The target is the PDF of distribution
$\mathcal{N} \left(0, \textrm{softplus}(10)\right)$
on $\mathbb{R}^{N_d}$.

In [None]:
n_dims = 10000
target_dist = tfd.Independent(
    tfd.NormalWithSoftplusScale(loc=tf.zeros(n_dims),
                                scale=10*tf.ones(n_dims)))

In [None]:
with tf.name_scope('InferenceDistribution'):
  loc = tf.get_variable('loc', [n_dims], 'float32')
  scale = tf.get_variable('scale', [n_dims], 'float32')
  inference_dist = tfd.Independent(
      tfd.NormalWithSoftplusScale(loc, scale))

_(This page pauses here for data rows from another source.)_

Definition global_section m (intent : OrderIntent) (clocks : Z * Z)
    : OrderManager T E * gate_result :=
  match evaluate_global_risk (om_core m) intent with
  | (core, None) => (m <| om_core := core |>, gate_pass)
  | (core, Some decision) =>
    apply_reject (m <| om_core := core |>)
      (make_global_risk_reject_update intent decision clocks.1) (gd_reason_message decision)
      clocks.2
  end.

Definition portfolio_section m (intent : OrderIntent) (clocks : Z * Z)
    : OrderManager T E * gate_result :=
  match provider with
  | None => (m, gate_pass)
  | Some p =>
    let snapshot :=
      provider_snapshot_for (om_sink m) (oi_exchange intent) (oi_market_ticker intent) in
    match evaluate_portfolio_risk (om_core m) intent snapshot with
    | (core, None) => (m <| om_core := core |>, gate_pass)
    | (core, Some decision) =>
      apply_reject (m <| om_core := core |>)
        (make_portfolio_risk_reject_update intent decision clocks.1) (pd_reason_message decision)
        clocks.2
    end
  end.

(** [if (!event_sink_.on_order_update(update)) ++update_drop_count_;] *)
Definition deliver m (update : OrderStateUpdate) : OrderManager T E :=
  let '(e, taken) := sink_on_order_update (om_sink m) update in
  let m := m <| om_sink := e |> in
  if taken then m else m <| om_update_drop_count ::= u64_inc |>.

Definition deliver_reject m (update : OrderStateUpdate) (core_error : string)
    : OrderManager T E :=
  deliver (set_error m core_error) update.

(** The [try] block: the request is built and sent; the flag says whether it was sent. *)
Definition send_intent m (intent : OrderIntent) : OrderManager T E * bool :=
  match adapter_build_request intent with
  | Err what => (set_error (m <| om_send_failed_count ::= u64_inc |>) what, false)
  | Ok payload =>
    let '(t, sent) := transport_send_text (om_transport m) payload in
    let m := m <| om_transport := t |> in
    match sent with
    | Err what => (set_error (m <| om_send_failed_count ::= u64_inc |>) what, false)
    | Ok false =>
      (set_error (m <| om_send_failed_count ::= u64_inc |>) (transport_last_error t), false)
    | Ok true => (m <| om_sent_count ::= u64_inc |>, true)
    end
  end.

(** One iteration of the loop of [drain_outbound_intents]. *)
Definition process_intent m (intent : OrderIntent) (clocks1 clocks2 : Z * Z)
    : OrderManager T E :=
  match global_section m intent clocks1 with
  | (m, gate_drop) => m
  | (m, gate_reject update core_error) => deliver_reject m update core_error
  | (m, gate_pass) =>
    match portfolio_section m intent clocks2 with
    | (m, gate_drop) => m
    | (m, gate_reject update core_error) => deliver_reject m update core_error
    | (m, gate_pass) => (send_intent m intent).1
    end
  end.

(** [clock n] gives the readings taken for the [n]-th intent of this drain. *)
Fixpoint process_all m (clock : nat → (Z * Z) * (Z * Z)) (intents : list PendingIntent)
    : OrderManager T E :=
  match intents with
  | [] => m
  | p :: intents =>
    process_all (process_intent m (pi_intent p) (clock O).1 (clock O).2)
      (λ n, clock (S n)) intents
  end.

Definition drain_outbound_intents m (clock : nat → (Z * Z) * (Z * Z)) : OrderManager T E * Z :=
  let local_intents := om_outbound_queue m in
  let m := m <| om_outbound_queue := [] |> in
  (process_all m clock local_intents, Z.of_nat (length local_intents)).

(** [pump_incoming_update] up to the release of [core_mutex_]; the second component is the
    update to deliver, the third the returned flag. *)
Definition pump_apply m (clock : Z) : OrderManager T E * option OrderStateUpdate * bool :=
  let '(t, payload) := transport_recv_text (om_transport m) in
  let m := m <| om_transport := t |> in
  match payload with
  | None => (m, None, false)
  | Some payload =>
    let m := m <| om_receive_count ::= u64_inc |> in
    match adapter_parse_update payload with
    | oms_failure _ => (m <| om_parse_failed_count ::= u64_inc |>, None, true)
    | oms_success update =>
      match apply_update_transition (om_core m) update clock with
      | (core, Err core_error) =>
        (set_error (m <| om_core := core |> <| om_update_drop_count ::= u64_inc |>) core_error,
         None, true)
      | (core, Ok update) => (m <| om_core := core |>, Some update, true)
      end
    end
  end.
(* ===== verification/Config.v ===== *)
(** * Loading the runtime configuration

    Model of src/cpp/src/config/trader_config.cpp and trader_config.hpp.  The JSON library
    is the interface of Nlohmann.v; the file system is a function from a path to the
    contents of the file, [None] when the stream cannot be opened.

    [parse_from_json] fills [result.config] field by field and returns at the first error
    with the fields read so far.  A part of it is a [config_step], a function on
    [ConfigLoadResult]; [p ;; q] continues with [q] when [p] has not failed.

    A [ConfigFile] says which keys a document has and what they hold.  The loader is
    shown to compute exactly the defaults overridden by those keys, and every result,
    failed ones included, to satisfy the bounds the rest of the engine relies on. *)
From S2P Require Import Prelude.
From S2P Require Import Types.
From S2P Require Import RiskGates.
From S2P Require Import Decode.
From S2P Require Import Pipeline.
From S2P Require Import Nlohmann.
From S2P Require Import StringSearch.

(** ** Data *)
Inductive TraderExecutionMode :=
  | TraderExecutionMode_kLive
  | TraderExecutionMode_kPaper
  | TraderExecutionMode_kMarketDataOnly.

#[export] Instance TraderExecutionMode_eq_dec : EqDecision TraderExecutionMode.
Proof. solve_decision. Defined.

Record CredentialConfig := mkCredentialConfig {
  cc_key_id : string;
  cc_private_key_pem : string;
  cc_key_id_env : string;
  cc_private_key_pem_env : string;
}.

Record KalshiWsConfig := mkKalshiWsConfig {
  kw_endpoint : string;
  kw_channels : list string;
  kw_credentials : CredentialConfig;
}.

Record RiskConfig := mkRiskConfig {
  rc_shard : ShardRiskConfig;
  rc_oms_global : GlobalRiskConfig;
  rc_oms_portfolio : PortfolioRiskConfig;
}.
(** C21: When a session over the Kalshi adapter and the Beast transport connects, the
    WebSocket handshake has gone to the host and target of the configured endpoint, with
    the key id of the credentials, the time of the call, and a base64 signature that
    verifies, under the private key of the credentials, for exactly
    timestamp + "GET" + that target. *)
Theorem connect_is_authenticated (a : KalshiWsAdapter) (s s' : WsSession (BeastTransport Net))
    (m : Moment) :
  session_connect a s m = (s', true) →
  ∃ endpoint n signature_base64 pem bio key signature,
    parse_ws_endpoint (ka_endpoint a) = Ok endpoint ∧ ep_scheme endpoint = "wss" ∧
    bt_connected (se_transport s') = true ∧
    beast_handshake n
      {["KALSHI-ACCESS-KEY" := cr_key_id (ka_signer a);
        "KALSHI-ACCESS-TIMESTAMP" := pretty (mo_now_ms m);
        "KALSHI-ACCESS-SIGNATURE" := signature_base64]}
      (handshake_host endpoint) (ep_target endpoint) =
      (bt_stream (se_transport s'), Ok tt) ∧
    resolve_private_key_pem (mo_read_file m) (cr_private_key_pem (ka_signer a)) = Ok pem ∧
    ossl_bio_new_mem_buf pem = Ok bio ∧ ossl_read_private_key bio = Ok key ∧
    base64_decode signature_base64 = Some signature ∧
    ossl_verify key (pretty (mo_now_ms m) +:+ "GET" +:+ ep_target endpoint) signature.
Proof.
  unfold session_connect. simpl. unfold kalshi_connect_request.
  destruct (make_ws_headers _ _ _) as [h|] eqn:Hh; [|done]. simpl.
  destruct (beast_transport_connect _ _) as [t []] eqn:Hc; [|done]. intros [= <-].
  apply connect_handshake in Hc as (endpoint & n & Hep & Hs & Hconn & Hhs). simpl in Hep.
  unfold make_ws_headers in Hh. rewrite (extracted_path_is_target _ _ Hep) in Hh.
  apply auth_headers_verify in Hh as (Hkey & Hts & pem & bio & key & sig & ? & ? & ? & ? & ?).
  rewrite Hts in *. exists endpoint, n, (ah_signature_base64 h), pem, bio, key, sig.
  split_and!; try done. simpl. rewrite <-Hhs. unfold auth_header_map. by rewrite Hkey, Hts.
Qed.
End authentication.

(** ** Concrete feeds *)

(** The first steps of a worker, as a run. *)
Section concrete_run.
Context {W A S R : Type} `{!WsTransport W} `{!ExchangeWsAdapter A} `{!WsMessageSink S R}.
Context (adapter : A) (m : Moment) (reading : R).

Fixpoint steps_of (n : nat) (s : feed_state W S) : option (feed_state W S) :=
  match n with
  | O => Some s
  | Datatypes.S n =>
    s' ← steps_of n s;
    if fr_worker (fs_runner s') && bool_decide (fs_pc s' ≠ FeedDone)
    then Some (worker_step adapter m reading s') else None
  end.

Lemma steps_of_run n s s' :
  steps_of n s = Some s' → feed_run adapter (replicate n ByWorker) s s'.
Proof.
  revert s'. induction n as [|n IH]; simpl; intros s' Hs; [simplify_eq; constructor|].
  apply bind_Some in Hs as (s1 & Hs1 & Hs). case_match eqn:Hb; simplify_eq.
  apply andb_true_iff in Hb as [? Hpc%bool_decide_eq_true].
  change (ByWorker :: replicate n ByWorker) with (replicate (Datatypes.S n) ByWorker).
  rewrite replicate_S_end. eapply run_snoc; [eauto|]. by constructor.
Qed.

Lemma started_run session sink channels n s :
  steps_of n (feed_start (feed_init session sink channels)).1 = Some s →
  ∃ labels, feed_run adapter labels (feed_init session sink channels) s.
Proof.
  intros Hs%steps_of_run. exists (([] ++ [ByStart]) ++ replicate n ByWorker).
  eapply feed_run_app; [|done]. eapply run_snoc; constructor.
Qed.
End concrete_run.

(** A transport that numbers its messages, whose connection breaks when it would deliver
    number [tk_fails_at], and a sink with room for [n] messages. *)
Record tick_transport := mkTick { tk_next : Z; tk_fails_at : Z }.

#[local] Instance tick_ws_transport : WsTransport tick_transport := {|
  ws_connect w _ := (w, true);
  ws_send_text w _ := (w, true);
  ws_recv_text w :=
    (mkTick (tk_next w + 1) (tk_fails_at w),
     if decide (tk_next w = tk_fails_at w) then None else Some (pretty (tk_next w)));
  ws_close w := w;
  ws_last_error _ := "";
|}.

#[local] Instance room_sink : WsMessageSink Z unit := λ room _ _,
  if decide (0 < room) then (room - 1, true) else (room, false).

Definition demo_adapter : PolymarketWsAdapter :=
  mkPolymarketWsAdapter "wss://ws-subscriptions-clob.polymarket.com/ws".
Definition demo_moment : Moment := mkMoment 1700000000000 7 (λ _, None).
Definition demo_feed (n : nat) : option (feed_state tick_transport Z) :=
  steps_of demo_adapter demo_moment tt n
    (feed_start (feed_init (session_init (mkTick 0 2)) 1 ["trade"; "book"])).1.

Lemma demo_feed_run n s :
  demo_feed n = Some s →
  ∃ labels, feed_run demo_adapter labels
    (feed_init (session_init (mkTick 0 2)) 1 ["trade"; "book"]) s.
Proof. apply started_run. Qed.

(** Three messages arrive around a broken connection; the sink takes only the first. *)
Lemma feed_delivers_in_order_witness :
  ∃ s, demo_feed 21 = Some s ∧
    received_of (fs_log s) = ["0"; "1"; "3"] ∧ fr_received_count (fs_runner s) = 3 ∧
    fr_dropped_count (fs_runner s) = 2 ∧
    received_on_connections ["trade"; "book"] (fs_log s).
Proof.
  destruct (demo_feed 21) as [s|] eqn:Hs; [|by vm_compute in Hs].
  destruct (demo_feed_run _ _ Hs) as [labels Hrun]. exists s. split; [done|].
  pose proof (feed_delivers_in_order _ _ _ _ _ _ Hrun) as (_ & Hr & Hd & Hc).
  assert (received_of (fs_log s) = ["0"; "1"; "3"] ∧ length (refused_of (fs_log s)) = 2%nat)
    as [Hrec Href] by (vm_compute in Hs; injection Hs as <-; by vm_compute).
  rewrite Hr, Hd, Hrec, Href. split_and!; [reflexivity..|exact Hc].
Defined.

(** A network that accepts everything and remembers the last handshake. *)
#[export] Instance recording_beast : Beast (gmap string string * string * string) := {|
  beast_results := unit;
  beast_new_stream n := n;
  beast_resolve n _ _ := (n, Ok tt);
  beast_tcp_connect n _ := (n, Ok tt);
  beast_set_host_name n _ := (n, Ok tt);
  beast_tls_handshake n := (n, Ok tt);
  beast_handshake _ headers host target := ((headers, host, target), Ok tt);
  beast_write n _ := (n, Ok tt);
  beast_read n := (n, Ok "");
  beast_close n := (n, Ok tt);
|}.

def logits(samples, n_hiddens=5):
  """The `logits` argument of `make_loss()`."""
  with tf.name_scope('LogitsNeuralNetwork'):
    # shape: `[n_samples, n_hiddens]`
    hiddens = tf.layers.dense(samples, n_hiddens,
                              activation=tf.nn.leaky_relu)
    # shape: `[n_samples, 1]`
    outputs = tf.layers.dense(hiddens, 1)
    # shape: `[n_samples]`
    return tf.squeeze(outputs, axis=1)

In [None]:
loss_info = make_loss(target_dist.log_prob, inference_dist, logits,
                      logits_scale=10.0)
optimizer = tf.train.AdamOptimizer(learning_rate=0.001)
train_op = optimizer.minimize(loss_info.loss)
sess = tf.Session()
sess.run(tf.global_variables_initializer())

Training

In [None]:
print('Loss (before):', sess.run(loss_info.loss))

loss_vals = []
n_iters = 20000
for step in range(1, n_iters+1):
  sess.run(train_op)
  
  # The value of loss can sometimes temporally be `NaN`, and in
  # the next `sess.run()` becomes non-`NaN` (strange!). So, we
  # employ the following strategy:
  loss_val = sess.run(loss_info.loss)
  n_trials = 0
  while np.isnan(loss_val) and n_trials < 10:
    loss_val = sess.run(loss_info.loss)
    n_trials += 1
    if n_trials == 9:
      print(sess.run([loss_info.log_weights, loss_info.log_ps,
                      loss_info.log_qs, loss_info.kl_divergence,
                      loss_info.weight_penalty]))
  if n_trials == 9:
    print('Always `NaN`, finally stopped at step {}.'.format(step))
    break  
  loss_vals.append(loss_val)
  
print('Loss (after):', sess.run(loss_info.loss))
print('Weight penalty (after):', sess.run(loss_info.weight_penalty))

# Visualize
plt.plot(loss_vals, label='loss')
plt.legend()
plt.show()

Visualize the trained results

In [None]:
samples = []
log_weights = []
errors = []
for i in range(100):
  result = sess.run([loss_info.samples, loss_info.log_weights,
                     loss_info.errors])
  sample_vals, log_weight_vals, error_vals = result
  samples += [_ for _ in sample_vals]
  log_weights += [_ for _ in log_weight_vals]
  errors += [_ for _ in error_vals]
samples = np.array(samples)
log_weights = np.array(log_weights)
errors = np.array(errors)

In [None]:
plt.hist(samples[:,0]/softplus(10), bins=50, density=True,
         label='samples/softplus(10)')
plt.legend()
plt.show()

plt.hist(log_weights, bins=50, density=True,
         label='log-weights')
plt.legend()
plt.show()

plt.hist(errors, bins=50, density=True,
         label='errors')
plt.legend()
plt.show()

* Conclusion: so far so good.